The thought didn’t repeat itself. It was left untouched as a fleeting moment in Norah’s personal history. Even her repulsion wasn’t able to manipulate itself into a particular thought or manifest itself into a fully-fledged emotion. That solitary sentence was all that was there to identify with the future remembrances of Upton’s suicide.

As her brain continued to block out as much of the last few minutes as it possibly could, all Norah could even so much as faintly ponder over was that helplessly and terribly optimistic thought. She was appalled. Not at the death. Not at the loss. Not at the vibrantly wet red that had plastered itself upon what had, for so many years, been walls of a strictly off-white color. Only at her thought.

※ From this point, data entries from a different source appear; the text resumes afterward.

Definition table_of (id : string) : string := text ["analysis_"; id].
#[local] Arguments table_of _ : simpl never.
Definition snapshot_ok (id : string) s : Prop :=
  sn_ID s = id /\ sn_AnalysisTableName s = match sn_Mode s with SnapshotModeImported => table_of id | SnapshotModeLive => "" end
  /\ (sn_Mode s = SnapshotModeImported -> is_ok (ValidateSQLIdent (table_of id)) = true).
(** The binding's snapshot is ready, is of the binding's session, source and object, has
    one profile, and, when imported, its table with as many rows and columns as it says. *)
Definition usable db b : Prop :=
  let id := sb_ActiveSnapshotID b in
  exists s, db_snapshots db !! id = Some s /\ sn_SessionID s = sb_SessionID b /\ sn_SourceID s = sb_SourceID b
    /\ snapshot_key sha256hex (sb_SourceID b) s = sb_SourceObjectKey b /\ sn_Status s = SnapshotStatusReady
    /\ is_Some (db_sources db !! sb_SourceID b)
    /\ (sn_Mode s = SnapshotModeImported ->
        exists t, db_tables db !! (sb_SessionID b, table_of id) = Some t /\ sn_RowCount s = sc_RowCount t /\ sn_ColumnCount s = Z.of_nat (length (sc_Columns t)))
    /\ (exists pid p, db_profiles db !! pid = Some p /\ pf_SessionID p = sb_SessionID b /\ pf_SourceID p = sb_SourceID b /\ pf_SnapshotID p = id
        /\ forall pid' p', db_profiles db !! pid' = Some p' -> pf_SnapshotID p' = id -> pid' = pid).
Definition profiles_ok db : Prop :=
  forall pid p, db_profiles db !! pid = Some p ->
    pf_ID p = pid /\ exists s, db_snapshots db !! pf_SnapshotID p = Some s /\ (sn_Mode s = SnapshotModeImported -> sn_Status s <> SnapshotStatusCreating).
(** Every binding is usable but those of [broken], which a removal was begun for. *)
Record sound broken db : Prop := {
  so_snapshots : map_Forall snapshot_ok (db_snapshots db);
  so_profiles : profiles_ok db;
  so_bindings : map_Forall (fun k b => binding_key b = k /\ (k ∉ broken -> usable db b)) (db_bindings db)
}.
Definition unbound broken db (id : string) : Prop :=
  forall k b, db_bindings db !! k = Some b -> k ∉ broken -> sb_ActiveSnapshotID b <> id.

(** The profiles of a snapshot are the same but for what does not matter here. *)
Definition like p p' : Prop := pf_SessionID p' = pf_SessionID p /\ pf_SourceID p' = pf_SourceID p /\ pf_SnapshotID p' = pf_SnapshotID p.
Definition same_profiles db db' (id : string) : Prop :=
  (forall pid p', db_profiles db' !! pid = Some p' -> pf_SnapshotID p' = id -> exists p, db_profiles db !! pid = Some p /\ like p p')
  /\ (forall pid p, db_profiles db !! pid = Some p -> pf_SnapshotID p = id -> exists p', db_profiles db' !! pid = Some p' /\ like p p').
Lemma same_profiles_eq db db' id : db_profiles db' = db_profiles db -> same_profiles db db' id.
Proof. intros E. split; intros pid p Hp _; exists p; rewrite ?E in *; unfold like; auto. Qed.

(** What a change leaves as it was. *)
Ltac unchanged := try split_and!; auto; try (by apply same_profiles_eq).

Lemma usable_frame db db' b :
  let id := sb_ActiveSnapshotID b in
  usable db b -> db_snapshots db' !! id = db_snapshots db !! id -> (is_Some (db_sources db !! sb_SourceID b) -> is_Some (db_sources db' !! sb_SourceID b)) ->
  db_tables db' !! (sb_SessionID b, table_of id) = db_tables db !! (sb_SessionID b, table_of id) -> same_profiles db db' id -> usable db' b.
Proof.
  intros id (s & Hs & H1 & H2 & H3 & H4 & H5 & H6 & pid & p & Hp & P1 & P2 & P3 & P4) Es Hsrc Et [Hback Hforth].
  subst id. exists s. rewrite Es, Et. split_and!; auto. destruct (Hforth pid p Hp P3) as (p' & Hp' & L1 & L2 & L3).
  exists pid, p'. split_and!; try congruence. intros pid' p'' H'' E''. destruct (Hback pid' p'' H'' E'') as (q & Hq & _ & _ & Lq). apply (P4 pid' q Hq). congruence.
Qed.
Lemma sound_frame broken broken' db db' :
  sound broken db -> map_Forall snapshot_ok (db_snapshots db') -> profiles_ok db' ->
  (forall k b, db_bindings db' !! k = Some b -> db_bindings db !! k = Some b
     /\ (k ∉ broken' -> k ∉ broken /\ db_snapshots db' !! sb_ActiveSnapshotID b = db_snapshots db !! sb_ActiveSnapshotID b
          /\ (is_Some (db_sources db !! sb_SourceID b) -> is_Some (db_sources db' !! sb_SourceID b))
          /\ db_tables db' !! (sb_SessionID b, table_of (sb_ActiveSnapshotID b)) = db_tables db !! (sb_SessionID b, table_of (sb_ActiveSnapshotID b))
          /\ same_profiles db db' (sb_ActiveSnapshotID b))) ->
  sound broken' db'.
Proof.
  intros [_ _ Hb] Hs Hp Hframe. split; [done|done|]. intros k b Hk. destruct (Hframe k b Hk) as (Hk0 & Hu). destruct (Hb k b Hk0) as [Hkey Husable].
  split; [done|]. intros Hn. destruct (Hu Hn) as (Hn0 & F1 & F2 & F3 & F4). eapply usable_frame; eauto.
Qed.

(** ** The changes of the store *)

Lemma sound_same broken db db' :
  sound broken db -> db_snapshots db' = db_snapshots db -> db_bindings db' = db_bindings db -> db_profiles db' = db_profiles db ->
  db_tables db' = db_tables db -> (forall k, is_Some (db_sources db !! k) -> is_Some (db_sources db' !! k)) -> sound broken db'.
Proof.
  intros H E1 E2 E3 E4 E5. eapply (sound_frame broken); [exact H|rewrite E1; apply H|unfold profiles_ok; rewrite E3, E1; apply H|].
  intros k b Hk. rewrite E2 in Hk. split; [done|]. intros Hn. rewrite E1, E4. unchanged.
Qed.
Lemma sound_new_snapshot broken db s :
  sound broken db -> db_snapshots db !! sn_ID s = None -> snapshot_ok (sn_ID s) s -> sound broken (set_snapshots db (<[sn_ID s := s]> (db_snapshots db))).
Proof.
  intros H Hnew Hok. eapply (sound_frame broken); [exact H|cbn; apply map_Forall_insert_2; [done|apply H]| |].
  - intros pid p Hp. destruct (so_profiles _ _ H pid p Hp) as (Hid & s0 & Hs0 & Hc). split; [done|]. exists s0. cbn.
    rewrite lookup_insert_ne by congruence. done.
  - intros k b Hk. split; [done|]. intros Hn. cbn. unchanged.
    rewrite lookup_insert_ne; [done|]. intros E. destruct (proj2 (so_bindings _ _ H k b Hk) Hn) as (s0 & Hs0 & _). congruence.
Qed.
Lemma sound_alter_snapshot broken db f id :
  sound broken db -> unbound broken db id -> (forall s, snapshot_ok id s -> snapshot_ok id (f s)) ->
  (forall s, sn_Mode (f s) = sn_Mode s /\ (sn_Status (f s) = SnapshotStatusCreating -> sn_Status s = SnapshotStatusCreating)) ->
  sound broken (set_snapshots db (alter f id (db_snapshots db))).
Proof.
  intros H Hub Hok Hst. eapply (sound_frame broken); [exact H| | |].
  - intros k s. cbn. destruct (decide (k = id)) as [->|Hne].
    + rewrite lookup_alter_eq. intros (s0 & Hs0 & ->)%fmap_Some. apply Hok, (so_snapshots _ _ H _ _ Hs0).
    + rewrite lookup_alter_ne by done. apply (so_snapshots _ _ H).
  - intros pid p Hp. destruct (so_profiles _ _ H pid p Hp) as (Hid & s0 & Hs0 & Hc). split; [done|]. cbn.
    destruct (decide (pf_SnapshotID p = id)) as [<-|Hne].
    + exists (f s0). rewrite lookup_alter_eq, Hs0. split; [done|]. destruct (Hst s0) as [Em Es]. rewrite Em. intros Hm Hs. by apply (Hc Hm), Es.
    + exists s0. by rewrite lookup_alter_ne by done.
  - intros k b Hk. split; [done|]. intros Hn. cbn. unchanged.
    rewrite lookup_alter_ne; [done|]. intros E. by apply (Hub k b Hk Hn).
Qed.
Lemma sound_tables broken db m :
  sound broken db ->
  (forall k b, db_bindings db !! k = Some b -> k ∉ broken ->
     m !! (sb_SessionID b, table_of (sb_ActiveSnapshotID b)) = db_tables db !! (sb_SessionID b, table_of (sb_ActiveSnapshotID b))) ->
  sound broken (set_tables db m).
Proof.
  intros H Hm. eapply (sound_frame broken); [exact H|apply H|apply H|].
  intros k b Hk. split; [done|]. intros Hn. cbn. unchanged. by apply (Hm k b).
Qed.
Lemma sound_new_profile broken db p s :
  sound broken db -> db_profiles db !! pf_ID p = None -> db_snapshots db !! pf_SnapshotID p = Some s ->
  (sn_Mode s = SnapshotModeImported -> sn_Status s <> SnapshotStatusCreating) -> unbound broken db (pf_SnapshotID p) ->
  sound broken (set_profiles db (<[pf_ID p := p]> (db_profiles db))).
Proof.
  intros H Hnew Hs Hc Hub. eapply (sound_frame broken); [exact H|apply H| |].
  - intros pid p' Hp'. cbn in *. apply lookup_insert_Some in Hp' as [[<- <-]|[Hne Hp']]; [eauto|by apply (so_profiles _ _ H)].
  - intros k b Hk. split; [done|]. intros Hn. cbn. split_and!; auto. specialize (Hub k b Hk Hn). split; cbn; intros pid p' Hp' E.
    + apply lookup_insert_Some in Hp' as [[<- <-]|[Hne Hp']]; [congruence|]. exists p'. unfold like. auto.
    + exists p'. rewrite lookup_insert_ne by congruence. unfold like. auto.
Qed.
Lemma sound_alter_profile broken db f id :
  sound broken db -> (forall p, pf_ID (f p) = pf_ID p /\ like p (f p)) -> sound broken (set_profiles db (alter f id (db_profiles db))).
Proof.
  intros H Hf. assert (forall pid p', alter f id (db_profiles db) !! pid = Some p' -> exists p, db_profiles db !! pid = Some p /\ pf_ID p' = pf_ID p /\ like p p') as Hback.
  { intros pid p' Hp'. destruct (decide (pid = id)) as [->|Hne].
    - rewrite lookup_alter_eq in Hp'. apply fmap_Some in Hp' as (p & Hp & ->). exists p. by destruct (Hf p).
    - rewrite lookup_alter_ne in Hp' by done. exists p'. unfold like. auto. }
  eapply (sound_frame broken); [exact H|apply H| |].
  - intros pid p' Hp'. destruct (Hback pid p' Hp') as (p & Hp & Eid & _ & _ & E). destruct (so_profiles _ _ H pid p Hp) as (Hid & s0 & Hs0 & Hc).
    split; [congruence|]. exists s0. rewrite E. done.
  - intros k b Hk. split; [done|]. intros Hn. cbn. split_and!; auto. split; cbn; intros pid p Hp E.
    + destruct (Hback pid p Hp) as (p0 & Hp0 & _ & Hl). eauto.
    + destruct (decide (pid = id)) as [->|Hne]; [|exists p; rewrite lookup_alter_ne by done; unfold like; auto].
      exists (f p). rewrite lookup_alter_eq, Hp. split; [done|]. apply Hf.
Qed.
Lemma sound_delete_profiles broken db P :
  sound broken db -> (forall pid p, db_profiles db !! pid = Some p -> P p = true -> unbound broken db (pf_SnapshotID p)) ->
  sound broken (delete_profiles P db).
Proof.
  intros H HP. eapply (sound_frame broken); [exact H|apply H| |].
  - intros pid p Hp. cbn in Hp. apply map_lookup_filter_Some in Hp as [Hp _]. by apply (so_profiles _ _ H).
  - intros k b Hk. split; [done|]. intros Hn. unchanged. split; intros pid p Hp E; exists p; cbn in *.
    + apply map_lookup_filter_Some in Hp as [Hp _]. unfold like. auto.
    + split; [|unfold like; auto]. apply map_lookup_filter_Some. split; [done|]. cbn. destruct (P p) eqn:EP; [|done].
      exfalso. by apply (HP pid p Hp EP k b Hk Hn).
Qed.
Lemma sound_delete_snapshots broken db P :
  sound broken db -> (forall id s, db_snapshots db !! id = Some s -> P s = true -> unbound broken db id) -> sound broken (delete_snapshots P db).
Proof.
  intros H HP. unfold delete_snapshots. set (gone := fun id => match db_snapshots db !! id with Some s => P s | None => false end).
  assert (forall pid p, db_profiles (delete_snapshots P db) !! pid = Some p <-> db_profiles db !! pid = Some p /\ gone (pf_SnapshotID p) = false) as Hf.
  { intros pid p. cbn. by rewrite map_lookup_filter_Some. }
  fold (delete_snapshots P db). eapply (sound_frame broken); [exact H| | |].
  - intros id s Hs. cbn in Hs. apply map_lookup_filter_Some in Hs as [Hs _]. by apply (so_snapshots _ _ H).
  - intros pid p Hp. apply Hf in Hp as [Hp Hg]. destruct (so_profiles _ _ H pid p Hp) as (Hid & s & Hs & Hc). split; [done|]. exists s.
    split; [|done]. cbn. apply map_lookup_filter_Some. split; [done|]. cbn. unfold gone in Hg. by rewrite Hs in Hg.
  - intros k b Hk. split; [done|]. intros Hn. destruct (proj2 (so_bindings _ _ H k b Hk) Hn) as (s & Hs & _).
    assert (P s = false) as EP. { destruct (P s) eqn:EP; [|done]. exfalso. by apply (HP _ s Hs EP k b Hk Hn). }
    unchanged; cbn.
    + rewrite Hs. apply map_lookup_filter_Some. done.
    + split; intros pid p Hp E; exists p; (split; [|unfold like; auto]).
      * by apply Hf in Hp as [Hp _].
      * apply Hf. split; [done|]. unfold gone. rewrite E, Hs. done.
Qed.
Lemma sound_upsert broken db b :
  sound broken db -> usable db b -> sound (broken ∖ {[binding_key b]}) (set_bindings db (<[binding_key b := b]> (db_bindings db))).
Proof.
  intros [H1 H2 H3] Hu. split; [done|done|]. intros k b' Hk. cbn in Hk. apply lookup_insert_Some in Hk as [[<- <-]|[Hne Hk]].
  - split; [done|]. intros _. eapply usable_frame; [exact Hu|..]; unchanged.
  - destruct (H3 k b' Hk) as [Hkey Hb]. split; [done|]. intros Hn. eapply usable_frame; [apply Hb; set_solver|..]; unchanged.
Qed.
Lemma sound_delete_binding broken db k : sound broken db -> sound (broken ∖ {[k]}) (set_bindings db (delete k (db_bindings db))).
Proof.
  intros [H1 H2 H3]. split; [done|done|]. intros k' b' Hk. cbn in Hk. apply lookup_delete_Some in Hk as [Hne Hk].
  destruct (H3 k' b' Hk) as [Hkey Hb]. split; [done|]. intros Hn. eapply usable_frame; [apply Hb; set_solver|..]; unchanged.
Qed.
Lemma sound_weaken broken broken' db : broken ⊆ broken' -> sound broken db -> sound broken' db.
Proof. intros Hsub [H1 H2 H3]. split; [done|done|]. intros k b Hk. destruct (H3 k b Hk) as [Hkey Hb]. split; [done|]. intros Hn. apply Hb. set_solver. Qed.
End sound.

Only at her optimism.

After holding high Upton’s head for so many years when he could not so much as lift it off the floor…

After supporting Upton’s every venture for fear he would ditch the project and later throw the blame on her…

After instilling positivity upon her husband day after day, lest he – as he has – kill himself…

Had she become the optimist?

The final moment of his quickly fading life – of course, it had always been fading, hadn’t it? – seemed to so perfectly represent the last thirty years of their marriage.

He’d given up.

He’d blamed her. (She hadn’t read the note yet, but surely it was filled with his less-than-subtle jabs and finger-pointings.)

And, in the end, she was holding him. It was his head in her lap. And she was left with only the off-white walls to accompany her in her few remaining years. She was left stripped, just as the walls had been stripped of their utterly dated wallpaper a decade or so before; stripped of any self-esteem; stripped of any personal image; stripped of any individuality.

Still with his head (what was left of it, at least) in her lap, still with her hands cradling his bloodied and aged face, her mind began to wander. In reality, there was no terror at all. No grief. No, not even anger. It wasn’t only optimism, it was positivity, for Christ’s sake. Hell, it was happiness, wasn’t it? So foreign, so forgotten. Yes, it had to be happiness. Relief, perhaps, was a large part of it. Freedom might make up a good portion, as well. She wanted to be terrified and to be sobbing with grief and anger. Only because she wanted her entrapping marriage to be decent enough to cry over.

She wondered how easy it would be to scrub fresh droplets of blood off the off-white walls.

She wondered how easy it would be to clean the carpet.

She wondered if they even still had the carpet cleaner.

Damn, she was supposed to pick some up at the store yesterday. That’s right, Upton had spilled orange juice all over the place on Wednesday. Oh, she forgot to pick up oranges from the fruit stand today. Funny how she remembered to pick up the apples, though, even though there were still three in the fridge.